##### GIVEN ENTRIES #####

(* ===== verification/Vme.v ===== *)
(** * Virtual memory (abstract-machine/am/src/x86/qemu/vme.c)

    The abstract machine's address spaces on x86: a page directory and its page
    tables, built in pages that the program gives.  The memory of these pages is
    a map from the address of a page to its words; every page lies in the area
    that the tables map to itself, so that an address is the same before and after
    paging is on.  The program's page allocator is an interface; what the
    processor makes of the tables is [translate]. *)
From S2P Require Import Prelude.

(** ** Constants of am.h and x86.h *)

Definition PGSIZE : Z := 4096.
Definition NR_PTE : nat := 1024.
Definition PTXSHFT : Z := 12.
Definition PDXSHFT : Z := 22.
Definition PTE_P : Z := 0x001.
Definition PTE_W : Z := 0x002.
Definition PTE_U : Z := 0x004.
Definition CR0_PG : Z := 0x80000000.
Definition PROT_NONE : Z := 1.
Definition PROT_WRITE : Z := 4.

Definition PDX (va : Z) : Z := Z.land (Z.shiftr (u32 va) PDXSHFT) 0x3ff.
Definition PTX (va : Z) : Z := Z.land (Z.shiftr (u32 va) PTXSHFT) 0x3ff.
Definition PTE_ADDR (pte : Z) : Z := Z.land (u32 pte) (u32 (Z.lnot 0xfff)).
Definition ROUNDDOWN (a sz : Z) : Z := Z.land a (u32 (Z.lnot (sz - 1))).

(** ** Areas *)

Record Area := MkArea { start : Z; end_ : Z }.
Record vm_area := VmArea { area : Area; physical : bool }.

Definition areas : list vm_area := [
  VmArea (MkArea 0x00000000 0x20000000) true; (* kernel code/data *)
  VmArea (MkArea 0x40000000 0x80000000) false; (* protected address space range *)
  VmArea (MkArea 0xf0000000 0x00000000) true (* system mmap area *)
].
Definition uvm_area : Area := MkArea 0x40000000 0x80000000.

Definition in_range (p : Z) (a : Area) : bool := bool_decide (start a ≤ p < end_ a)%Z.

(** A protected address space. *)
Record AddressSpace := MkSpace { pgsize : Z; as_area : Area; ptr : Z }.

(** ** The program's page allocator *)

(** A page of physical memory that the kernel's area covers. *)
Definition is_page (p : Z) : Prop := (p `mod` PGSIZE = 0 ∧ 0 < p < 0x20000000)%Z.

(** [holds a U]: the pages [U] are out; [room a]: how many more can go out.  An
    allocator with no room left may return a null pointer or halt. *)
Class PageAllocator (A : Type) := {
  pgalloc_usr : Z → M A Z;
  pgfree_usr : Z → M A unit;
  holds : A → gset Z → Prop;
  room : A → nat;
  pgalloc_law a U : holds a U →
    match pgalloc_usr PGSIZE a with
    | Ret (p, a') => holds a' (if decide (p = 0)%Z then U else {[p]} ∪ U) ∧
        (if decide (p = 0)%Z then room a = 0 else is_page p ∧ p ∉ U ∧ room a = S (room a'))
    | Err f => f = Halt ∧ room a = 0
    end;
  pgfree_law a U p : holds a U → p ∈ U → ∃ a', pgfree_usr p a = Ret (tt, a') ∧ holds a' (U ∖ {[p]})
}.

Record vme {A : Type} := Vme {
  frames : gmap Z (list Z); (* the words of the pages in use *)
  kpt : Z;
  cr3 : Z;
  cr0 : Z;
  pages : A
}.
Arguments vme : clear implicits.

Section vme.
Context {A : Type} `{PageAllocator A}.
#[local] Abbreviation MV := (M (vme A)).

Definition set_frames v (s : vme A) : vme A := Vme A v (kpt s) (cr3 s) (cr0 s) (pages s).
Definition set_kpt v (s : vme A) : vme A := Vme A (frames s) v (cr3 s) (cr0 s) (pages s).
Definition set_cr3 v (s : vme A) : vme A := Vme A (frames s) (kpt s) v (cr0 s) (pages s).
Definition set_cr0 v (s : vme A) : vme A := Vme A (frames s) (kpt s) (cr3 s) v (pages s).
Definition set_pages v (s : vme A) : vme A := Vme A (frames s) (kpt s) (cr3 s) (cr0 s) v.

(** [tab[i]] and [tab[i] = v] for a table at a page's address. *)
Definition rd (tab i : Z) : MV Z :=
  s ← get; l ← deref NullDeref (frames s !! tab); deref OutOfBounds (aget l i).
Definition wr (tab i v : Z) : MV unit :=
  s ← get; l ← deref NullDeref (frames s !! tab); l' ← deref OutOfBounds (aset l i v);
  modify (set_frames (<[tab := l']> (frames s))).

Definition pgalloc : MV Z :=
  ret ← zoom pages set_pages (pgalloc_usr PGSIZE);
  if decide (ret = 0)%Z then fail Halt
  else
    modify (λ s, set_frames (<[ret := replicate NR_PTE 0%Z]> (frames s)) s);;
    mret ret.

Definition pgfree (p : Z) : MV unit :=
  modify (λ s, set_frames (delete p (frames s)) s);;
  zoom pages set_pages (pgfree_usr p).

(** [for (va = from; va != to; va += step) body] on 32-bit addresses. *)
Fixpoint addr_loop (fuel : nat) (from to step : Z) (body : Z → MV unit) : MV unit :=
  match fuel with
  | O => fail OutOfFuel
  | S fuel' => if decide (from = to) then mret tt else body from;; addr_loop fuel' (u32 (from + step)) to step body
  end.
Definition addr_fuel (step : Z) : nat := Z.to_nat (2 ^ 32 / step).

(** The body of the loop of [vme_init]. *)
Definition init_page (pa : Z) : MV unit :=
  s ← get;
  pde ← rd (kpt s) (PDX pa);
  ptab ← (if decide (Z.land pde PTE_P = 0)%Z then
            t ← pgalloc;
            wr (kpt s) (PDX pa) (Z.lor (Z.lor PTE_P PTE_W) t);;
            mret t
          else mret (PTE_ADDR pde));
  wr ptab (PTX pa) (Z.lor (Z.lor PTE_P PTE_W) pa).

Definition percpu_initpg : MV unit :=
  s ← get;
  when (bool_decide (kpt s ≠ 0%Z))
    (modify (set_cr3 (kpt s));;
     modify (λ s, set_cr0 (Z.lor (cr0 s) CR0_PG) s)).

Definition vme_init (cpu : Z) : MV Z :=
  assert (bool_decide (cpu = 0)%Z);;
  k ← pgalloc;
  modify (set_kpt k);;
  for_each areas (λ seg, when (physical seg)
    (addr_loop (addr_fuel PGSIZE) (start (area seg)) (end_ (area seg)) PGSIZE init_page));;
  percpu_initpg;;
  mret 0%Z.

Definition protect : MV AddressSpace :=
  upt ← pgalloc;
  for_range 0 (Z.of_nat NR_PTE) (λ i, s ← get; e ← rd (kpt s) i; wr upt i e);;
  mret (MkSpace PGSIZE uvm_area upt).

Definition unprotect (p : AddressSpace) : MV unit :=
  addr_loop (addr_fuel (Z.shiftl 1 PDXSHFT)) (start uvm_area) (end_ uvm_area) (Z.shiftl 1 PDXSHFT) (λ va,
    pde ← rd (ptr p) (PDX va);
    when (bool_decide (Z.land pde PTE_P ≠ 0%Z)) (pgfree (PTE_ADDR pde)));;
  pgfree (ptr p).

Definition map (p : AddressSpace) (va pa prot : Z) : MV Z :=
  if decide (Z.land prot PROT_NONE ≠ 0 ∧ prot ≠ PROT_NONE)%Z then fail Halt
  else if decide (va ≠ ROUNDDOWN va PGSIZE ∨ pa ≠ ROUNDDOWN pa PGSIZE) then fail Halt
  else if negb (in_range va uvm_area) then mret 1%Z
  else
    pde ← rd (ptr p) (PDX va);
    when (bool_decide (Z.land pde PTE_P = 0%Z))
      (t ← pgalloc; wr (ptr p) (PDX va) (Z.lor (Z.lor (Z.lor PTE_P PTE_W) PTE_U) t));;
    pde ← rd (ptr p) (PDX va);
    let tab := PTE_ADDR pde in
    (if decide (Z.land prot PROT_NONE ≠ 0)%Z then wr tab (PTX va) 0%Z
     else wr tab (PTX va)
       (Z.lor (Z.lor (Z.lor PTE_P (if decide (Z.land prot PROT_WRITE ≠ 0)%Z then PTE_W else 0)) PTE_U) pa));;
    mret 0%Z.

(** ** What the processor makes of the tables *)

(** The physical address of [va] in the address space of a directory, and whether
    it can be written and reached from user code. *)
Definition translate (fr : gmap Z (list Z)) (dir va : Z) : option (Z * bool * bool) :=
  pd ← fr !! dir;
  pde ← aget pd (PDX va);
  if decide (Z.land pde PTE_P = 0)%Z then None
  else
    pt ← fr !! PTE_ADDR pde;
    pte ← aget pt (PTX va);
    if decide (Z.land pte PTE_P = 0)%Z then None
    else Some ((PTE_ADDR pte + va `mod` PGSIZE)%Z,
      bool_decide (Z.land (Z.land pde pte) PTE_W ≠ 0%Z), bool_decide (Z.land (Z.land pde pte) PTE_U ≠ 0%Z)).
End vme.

#####
##### GIVEN ENTRIES #####

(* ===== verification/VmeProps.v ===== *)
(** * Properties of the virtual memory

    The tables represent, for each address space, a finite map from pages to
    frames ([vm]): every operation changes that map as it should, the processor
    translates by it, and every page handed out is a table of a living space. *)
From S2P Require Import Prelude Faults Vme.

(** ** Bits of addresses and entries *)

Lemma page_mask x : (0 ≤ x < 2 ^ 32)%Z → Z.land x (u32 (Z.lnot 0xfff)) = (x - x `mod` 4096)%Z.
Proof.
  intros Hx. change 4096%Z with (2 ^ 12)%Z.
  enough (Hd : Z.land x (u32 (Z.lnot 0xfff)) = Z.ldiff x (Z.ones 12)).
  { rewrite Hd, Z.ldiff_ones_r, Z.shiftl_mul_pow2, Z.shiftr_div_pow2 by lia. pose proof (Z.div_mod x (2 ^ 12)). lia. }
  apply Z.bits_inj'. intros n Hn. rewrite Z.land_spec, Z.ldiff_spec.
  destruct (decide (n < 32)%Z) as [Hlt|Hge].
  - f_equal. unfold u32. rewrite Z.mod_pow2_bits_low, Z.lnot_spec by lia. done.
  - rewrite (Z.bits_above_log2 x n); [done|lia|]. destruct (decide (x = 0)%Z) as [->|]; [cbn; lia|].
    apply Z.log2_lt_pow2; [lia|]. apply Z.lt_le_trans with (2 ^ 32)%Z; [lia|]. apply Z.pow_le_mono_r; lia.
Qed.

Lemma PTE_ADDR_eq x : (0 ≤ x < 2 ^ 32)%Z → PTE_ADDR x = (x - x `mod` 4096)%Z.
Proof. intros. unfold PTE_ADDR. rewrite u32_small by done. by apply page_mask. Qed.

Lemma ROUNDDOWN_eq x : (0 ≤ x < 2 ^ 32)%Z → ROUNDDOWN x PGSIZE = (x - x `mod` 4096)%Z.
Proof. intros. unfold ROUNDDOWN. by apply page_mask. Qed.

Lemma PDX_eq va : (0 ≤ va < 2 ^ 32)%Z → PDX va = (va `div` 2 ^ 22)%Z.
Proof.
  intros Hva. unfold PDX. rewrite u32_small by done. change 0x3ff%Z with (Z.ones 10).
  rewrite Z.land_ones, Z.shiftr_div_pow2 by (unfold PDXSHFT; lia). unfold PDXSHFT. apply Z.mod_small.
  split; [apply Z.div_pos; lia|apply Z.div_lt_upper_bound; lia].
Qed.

#####

◆ DIRECTIONS FOR THIS TASK
Among the lines above, find each one containing the string "with" and copy it.

◆ ANSWER TO THIS EXERCISE
    allocator with no room left may return a null pointer or halt. *)
    match pgalloc_usr PGSIZE a with
  match fuel with
  intros Hx. change 4096%Z with (2 ^ 12)%Z.
    apply Z.log2_lt_pow2; [lia|]. apply Z.lt_le_trans with (2 ^ 32)%Z; [lia|]. apply Z.pow_le_mono_r; lia.
  intros Hva. unfold PDX. rewrite u32_small by done. change 0x3ff%Z with (Z.ones 10).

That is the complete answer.